Tuesday, August 20, 2013

A Taylor-Made Life by Kary Rader - 4 stars

Live the life you're given; love the life you make. Get out your tissue box; A TAYLOR-MADE LIFE by Kary Rader will make you laugh, cry, and contemplate your own life and mortality. With a bold female protagonist and a hardened hero, this novel confronts the difficulties of living and dying with cancer. I give it 4 stars.

In A TAYLOR-MADE LIFE, teenage Taylor Smith is living with leukemia, hoping for a bone marrow match to save her life. In the meantime, she is attempting to live her life to the full, and to her, that means experiencing sex. No sooner does she get her mom on board with her goal of finding a lover/one-night stand, but a cancer mentor program pairs her with Gavin Taylor, genius, wealthy, and extremely good looking computer programmer.

Gavin has undergone experimental treatments, but nothing has cured his cancer. He has anywhere from six months to two years to live, and is using a matchmaker for celebrities to find a wife who will love him for him and not for his money, and play computer games with him until his time is up. Once Gavin and Taylor meet, though, no one else will suffice for either of them, but as all couples do, these two have issues to work through.

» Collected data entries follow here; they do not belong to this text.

Lemma reclaim_one_ok now m :
  wf_id m →
  ok (Visibility.reclaim_one K now (shard (home m)) (getQueueKeys sha256 options)
        (makeMember m (home m))) anything.
Proof.
  intros Hm. unfold Visibility.reclaim_one. rewrite parseMember_ok by done.
  eapply r_bind; [by apply (r_get _ anything)|]. intros data _.
  eapply r_bind; [by apply releaseMessage_step|]. intros _ _. case_match; by apply r_ret.
Qed.

Lemma reclaimTimedOut_ok now n :
  ok (Visibility.reclaimTimedOut K now n (getQueueKeys sha256 options)) anything.
Proof.
  unfold Visibility.reclaimTimedOut.
  eapply r_bind.
  { apply (r_get _ (Forall (λ p, z_ok K home shard shardT (FzInflight n) p.1))). intros s Hs.
    apply Forall_forall. intros [e x] [He _]%ZRANGEBYSCORE_elem.
    apply (typed_z _ _ _ _ _ (good_typed _ _ _ _ _ _ _ Hs) (FzInflight n) e x He). }
  intros timedOut Ht. eapply r_weaken; [|apply (r_collect _ anything)]; [done|].
  intros e [_ He]%list_elem_of_filter. apply list_elem_of_fmap in He as (p & -> & Hp).
  rewrite Forall_forall in Ht. destruct (Ht p Hp) as (m & -> & Hm & ->). by apply reclaim_one_ok.
Qed.

(** ** Concurrency and worker queues *)

Lemma managed_ok {A} (f : list (Concurrency.ConcurrencyGroupConfig db) → M A) (otherwise : M A) φ :
  ok (f groups) φ → ok otherwise φ → ok (if_managed options f otherwise) φ.
Proof. intros Hf Ho. unfold if_managed, concurrencyManager. by destruct groups. Qed.

Lemma Concurrency_release_ok d m : ok (Concurrency.release K groups d m) anything.
Proof.
  apply r_each. intros g Hg. apply r_do. intros s _. exists []. split; [done|]. apply step_free.
  by apply Hbound.
Qed.

Lemma releaseConcurrency_ok d m : ok (releaseConcurrency options d m) anything.
Proof. apply managed_ok; [apply Concurrency_release_ok|by apply r_ret]. Qed.

Lemma isAtCapacity_ok g i : ok (isAtCapacity options g i) anything.
Proof.
  apply managed_ok; [|by apply r_ret]. unfold Concurrency.isAtCapacity.
  eapply r_bind; [by apply (r_get _ anything)|]. intros c _.
  eapply (r_bind _ _ anything); [|intros; by apply r_ret]. unfold Concurrency.getConcurrencyLimit.
  case_match; [by apply r_get|apply r_throw].
Qed.

Lemma reserve_ok d m : ok (Concurrency.reserve K groups d m) anything.
Proof.
  unfold Concurrency.reserve. eapply r_bind.
  { apply (r_get _ (Forall (slot_ok K names bound))). intros s Hs. apply Forall_fmap, Forall_forall.
    intros g Hg. exists (Concurrency.cg_name g), (Concurrency.cg_extractGroupId g d).
    destruct (Hbound g (Concurrency.cg_extractGroupId g d) Hg) as [Hc Hl].
    split; [by apply list_elem_of_fmap_2|]. split; [done|]. split; [done|]. apply Hl, Hs. }
  intros data Hd. eapply r_bind; [|intros; by apply r_ret]. apply (r_run _ anything). intros s _.
  split; [|done]. exists []. split; [done|by apply step_reserve].
Qed.

Lemma push_ok w m q : home m = q → wf_id m → ok (WorkerQueues.push K w (makeMember m q)) anything.
Proof.
  intros <- Hm. apply r_do. intros s _. exists []. split; [done|]. apply step_push. by exists m.
Qed.

(** ** Enqueueing *)

Lemma cache_descriptor_ok q t md : t = tenant q → ok (cache_descriptor q t md) anything.
Proof.
  intros ->. apply r_set. intros st Hc. split; [done|]. intros q' d. cbn.
  rewrite lookup_insert_Some. intros [[<- <-]|[_ ?]]; [done|by apply Hc].
Qed.

Lemma new_message_ok m q payload z md :
  home m = q → pay home m payload →
  msg_ok (X := X) K home m (FMsg (new_message options m q (tenant q) payload z md)).
Proof. intros <- Hp. by eexists. Qed.

Lemma enqueue_ok now nanoid (o : EnqueueOptions P) :
  let m := default nanoid (eo_messageId o) in
  home m = eo_queueId o → wf_id m → eo_tenantId o = tenant (eo_queueId o) → pay home m (eo_payload o) →
  ok (enqueue sha256 options now nanoid o) anything.
Proof.
  intros m Hq Hm Ht Hp. unfold enqueue. case_match; [|apply r_throw].
  eapply r_bind; [by apply cache_descriptor_ok|]. intros _ _. rewrite Ht.
  eapply r_bind; [|intros; by apply r_ret]. apply r_do. intros s _.
  eexists. split; [|apply (step_enqueue K home _ shardT names bound (eo_queueId o)
                             [(m, default now (eo_timestamp o), _)])].
  - apply allowed_one. by intros [|].
  - apply Forall_singleton. split; [done|]. split; [done|]. by apply new_message_ok.
Qed.

(** The ids, queue and tenant of a batch. *)
Definition batch_ok (q : string) (b : BatchMessage P) : Prop :=
  let m := default (bm_nanoid b) (bm_messageId b) in
  home m = q ∧ wf_id m ∧ pay home m (bm_payload b).

Lemma batch_args_ok now q md messages :
  Forall (batch_ok q) messages →
  ok (batch_args (X := X) options now q (tenant q) md messages)
    (Forall (λ '(m, _, v), home m = q ∧ wf_id m ∧ msg_ok K home m v)).
Proof.
  induction 1 as [|b messages (Hq & Hm & Hp) _ IH]; cbn [batch_args]; [by apply r_ret|].
  case_match; [|apply r_throw]. eapply r_bind; [exact IH|]. intros args Hargs. apply r_ret.
  constructor; [|done]. split; [done|]. split; [done|]. by apply new_message_ok.
Qed.

Lemma enqueueBatch_ok now (o : EnqueueBatchOptions P) :
  eb_tenantId o = tenant (eb_queueId o) → Forall (batch_ok (eb_queueId o)) (eb_messages o) →
  ok (enqueueBatch sha256 options now o) anything.
Proof.
  intros Ht Hb. unfold enqueueBatch. rewrite Ht.
  eapply r_bind; [by apply cache_descriptor_ok|]. intros _ _.
  eapply r_bind; [by apply batch_args_ok|]. intros args Ha.
  eapply r_bind; [|intros; by apply r_ret]. apply r_do. intros s _.
  eexists. split; [|by apply (step_enqueue K home _ shardT names bound (eb_queueId o))].
  apply allowed_all. by intros [[? ?] ?] [|].
Qed.

(** ** Dead letters *)

Lemma read_dead_ok t k results :
  k = deadLetterQueueDataKey K t → ok (read_dead k results) anything.
Proof.
  intros ->. induction results as [|[m z] results IH]; cbn [read_dead]; [by apply r_ret|].
  eapply r_bind; [|intros data _].
  { case_match; [by apply (r_get _ anything)|by apply r_ret]. }
  eapply r_bind; [exact IH|]. intros ms _. by apply r_ret.
Qed.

I really enjoyed this novel, even though it seriously made me cry. I don't want to give anything away, but ironically, I would have given it 5 stars if the ending were a bit happier/ fluffier. I had to read or watch something really lighthearted so that I wouldn't succumb to the melancholy I felt upon finishing the book. My desires for a complete happy ending aside, the storyline seems very natural under the circumstances, although with healthy characters, the plotline and the mom's actions/attitude would be outrageously unbelievable.

The pacing and flow of the book were perfect, and there were only a handful of typos that were easy to get past. I appreciated the appropriately brief and vague love scenes, which allow a heat rating of 2 and make the book appropriate for teens and adults alike.

I could have used a bit more development of the romantic relationship, but it could be that my non-terminally ill mind cannot quite grasp the speed and certainty with which the characters fall in love with each other. Even so, I felt challenged by the characters to live the life I've been given and to stop dwelling on regrets or things I wish were different.

Overall, A TAYLOR-MADE LIFE is a great read that I highly recommend to all.